Olr1-flox Mouse

Olr1, also known as oxidized LDL receptor 1, encodes LOX-1, LOXIN, and OLR1D4 transcript variants. It is involved in recognizing ligands like oxidized low-density lipoprotein (ox-LDL) and has been implicated in cardiovascular and metabolic disorders [2].

In the context of atherosclerosis, LOX-1, a product of Olr1, is the main ox-LDL receptor of endothelial cells, macrophages, and smooth muscle cells. Its up-regulation contributes to atherosclerotic plaque formation and progression [3].

In cancer research, Olr1 has shown significance. In pancreatic cancer, Olr1 promotes cell proliferation and metastasis both in vitro and in vivo. It increases HMGA2 transcription by upregulating c-Myc expression [4].

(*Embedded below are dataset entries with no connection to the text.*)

(* ===== verification/NetRuns.v ===== *)
(** * Runs of a connection (crates/vetro-net/src/tcp.rs)

    An upstream with bytes to give that takes all it is written, and
    connections over it: one the guest opens and one opened to it. And what an
    acknowledgement does once 2^32 - 1 bytes have been sent. *)

From Stdlib Require Import ZArith Lia Bool.
From stdpp Require Import base list numbers strings relations.
From S2P Require Import Prelude Bits SnapWire NetWire NetTcp NetTcpProof NetTcpStream NetTcpSend.
Local Open Scope Z_scope.
Local Open Scope vetro_scope.

Module netrun.
Import wire net tcp tcpproof tcpstream tcpsend.

(** The bytes the remote end has still to give. *)
Record Feed := MkFeed { to_give : list Z }.

#[export] Instance feed_up : Upstream Feed := {|
  tcp_open _ _ _ u := u;
  tcp_status _ _ u := (Connected, u);
  tcp_write _ _ chunk u := (length chunk, u);
  tcp_read _ _ buf u :=
    match to_give u with
    | [] => (WouldBlock, buf, u)
    | l => (Data (length l), take (length buf) l ++ drop (length l) buf, MkFeed (drop (length buf) l))
    end;
  tcp_shutdown _ _ u := u;
  tcp_close _ _ _ u := u;
  udp_send _ _ _ _ u := u;
  udp_recv _ u := (None, u);
  udp_close _ _ u := u;
  ping _ _ u := (false, u);
|}.

#[export] Instance feed_laws : UpstreamLaws Feed.
Proof.
  split. intros t i buf [l]. cbn [tcp_read feed_up to_give]. destruct l as [|b l]; [done|]. cbn [fst snd].
  rewrite length_app, length_take, length_drop. lia.
Qed.

(** A receive buffer that does not wrap around: one slice. *)
Definition one_slice (c : TcpConn) : nat := length (rx c).

Lemma one_slice_ok c : rx c <> [] -> (0 < one_slice c <= length (rx c))%nat.
Proof. unfold one_slice. destruct (rx c); [done|]. cbn [length]. lia. Qed.

(** An operation at time [t], with the segments of this operation only. *)
Definition then_op (t : Z) (op : conn_op) (s : TcpConn * Ctx (Recorded Feed)) : TcpConn * Ctx (Recorded Feed) :=
  (run_op one_slice op (s.1, s.2 <| now := t |> <| log := [] |> <| out := [] |>)).2.

Definition flow1 : Flow := MkFlow (MkSock 0x0A000202 40000) (MkSock 0x01020304 80).

(** The guest connects, the remote end has three bytes for it. *)
Definition passive0 : TcpConn * Ctx (Recorded Feed) :=
  (new 1 flow1 (MkTcpHeader 40000 80 1000 0 TCP_SYN 64000 (Some 1460) true) 5000 1460 0 1000000,
   MkCtx 0 (MkRec (MkFeed [1; 2; 3]) [] []) [] []).

Definition ack_of_syn : conn_op := OpInput (MkTcpHeader 40000 80 1001 5001 TCP_ACK 64000 None true) [].

Definition passive1 := then_op 10 OpProcess passive0.
Definition passive2 := then_op 20 ack_of_syn passive1.
Definition passive3 := then_op 20 OpProcess passive2.

Example passive_sends : map (fun g => (seg_seq g, seg_payload g)) (out passive3.2) = [(5001, [1; 2; 3])].
Proof. vm_compute. reflexivity. Qed.

(** The segment with the data of the remote end. *)
Lemma upstream_bytes_in_place_witness :
  out passive3.2 <> [] /\
  Forall (fun g =>
    (seg_payload g <> [] -> exists o : nat, seg_seq g = u32 (iss passive3.1 + 1 + Z.of_nat o) /\ seg_payload g `prefix_of` drop o (given (up passive3.2)))
    /\ (test_mask (seg_flags g) TCP_FIN = true -> tx_eof passive3.1 = true
        /\ seg_seq g = u32 (iss passive3.1 + 1 + Z.of_nat (length (given (up passive3.2)))))) (out passive3.2).
Proof.
  split; [vm_compute; discriminate|].
  apply (upstream_bytes_in_place one_slice one_slice_ok passive3.1 passive3.2).
  apply (sn_op _ passive2 20 [] OpProcess); [|vm_compute; reflexivity|done|vm_compute; reflexivity].
  apply (sn_op _ passive1 20 [] ack_of_syn); [|vm_compute; reflexivity|done|vm_compute; reflexivity].
  apply (sn_op _ passive0 10 [] OpProcess); [|vm_compute; reflexivity|done|vm_compute; reflexivity].
  apply sn_new. done.
Defined.


(** A connection to a guest that sends two bytes. *)
Definition active0 : TcpConn * Ctx (Recorded Feed) :=
  (new_active 2 flow1 7000 1460 0 1000000, MkCtx 0 (MkRec (MkFeed []) [] []) [] []).

Definition syn_ack : conn_op := OpInput (MkTcpHeader 40000 80 100 7001 (Z.lor TCP_SYN TCP_ACK) 64000 (Some 1460) true) [].
Definition two_bytes : conn_op := OpInput (MkTcpHeader 40000 80 101 7001 TCP_ACK 64000 None true) [7; 8].

Definition active1 := then_op 1 OpStart active0.
Definition active2 := then_op 2 syn_ack active1.
Definition active3 := then_op 3 two_bytes active2.
Definition active4 := then_op 4 OpProcess active3.


(** ** Sequence numbers that come round *)

(** After 2^32 - 1 bytes the oldest number not acknowledged is the initial one
    again. *)
Example numbers_come_round i : is_u 32 i -> u32 (i + 1 + (2 ^ 32 - 1)) = i.
Proof. unfold is_u, u32. intros. replace (i + 1 + (2 ^ 32 - 1)) with (i + 1 * 2 ^ 32) by lia. rewrite Z_mod_plus_full. by apply Z.mod_small. Qed.

(** The test for the SYN is [snd_una = iss]. A connection whose oldest
    number is the initial one again takes an acknowledgement of [n] bytes for
    one of the SYN and [n - 1] bytes: the last byte acknowledged stays at the
    head of the buffer, under the number of the byte after it. *)
Theorem acknowledgement_after_wrap c t n :
  is_u 32 (snd_una c) -> snd_una c = iss c -> fin_seq c = None -> (0 < n <= length (tx c))%nat -> Z.of_nat n < 2 ^ 31 ->
  let a := u32 (snd_una c + Z.of_nat n) in
  let c' := ack_new_data t a (acked_bytes a c).1 c in
  snd_una c' = a /\ tx c' = drop (n - 1) (tx c).
Proof.
  intros Hu Hi Hf Hn Hmax a c'. assert (acked_bytes a c = ((n - 1)%nat, false)) as E.
  { unfold acked_bytes. rewrite Hf, Hi, Z.eqb_refl. f_equal. unfold a, is_u in *. rewrite <- Hi.
    assert (u32 (u32 (snd_una c + Z.of_nat n) - snd_una c) = Z.of_nat n) as ->.
    { unfold u32. rewrite Zminus_mod_idemp_l, Z.mod_small; lia. }
    unfold u32. rewrite Z.mod_small; lia. }
  subst c'. rewrite E. unfold ack_new_data, rtt_update. cbv zeta. cbn [fst]. split; repeat (case_match; cbn); done.
Qed.

End netrun.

In head and neck squamous cell carcinoma (HNSCC), Olr1 is highly expressed on tumor-associated macrophages (TAMs), and high Olr1 expression is associated with unfavorable overall survival, suggesting its potential as a prognostic marker and immunotherapy target [5].

In esophageal cancer, Olr1 suppresses autophagic cell death to promote tumorigenesis [6].

Also, in a pan-cancer analysis, Olr1 is highly expressed in most cancers, associated with patient prognosis, and related to immune cell infiltration, immune checkpoint molecules, tumor mutation burden (TMB), and microsatellite instability (MSI) in some cancers. In HNSCC, it may affect epithelial-mesenchymal transition (EMT), stemness, and cuproptosis resistance outcomes, and patients with high Olr1 expression are prone to immune escape and less responsive to immune checkpoint inhibitor (ICI) therapy [1].

In conclusion, Olr1 plays important roles in both cardiovascular and cancer-related biological processes. In cardiovascular diseases like atherosclerosis, it contributes to plaque formation. In cancer, it affects tumor progression, metastasis, and the tumor immune microenvironment. The study of Olr1 in disease models helps understand disease mechanisms and identify potential therapeutic targets.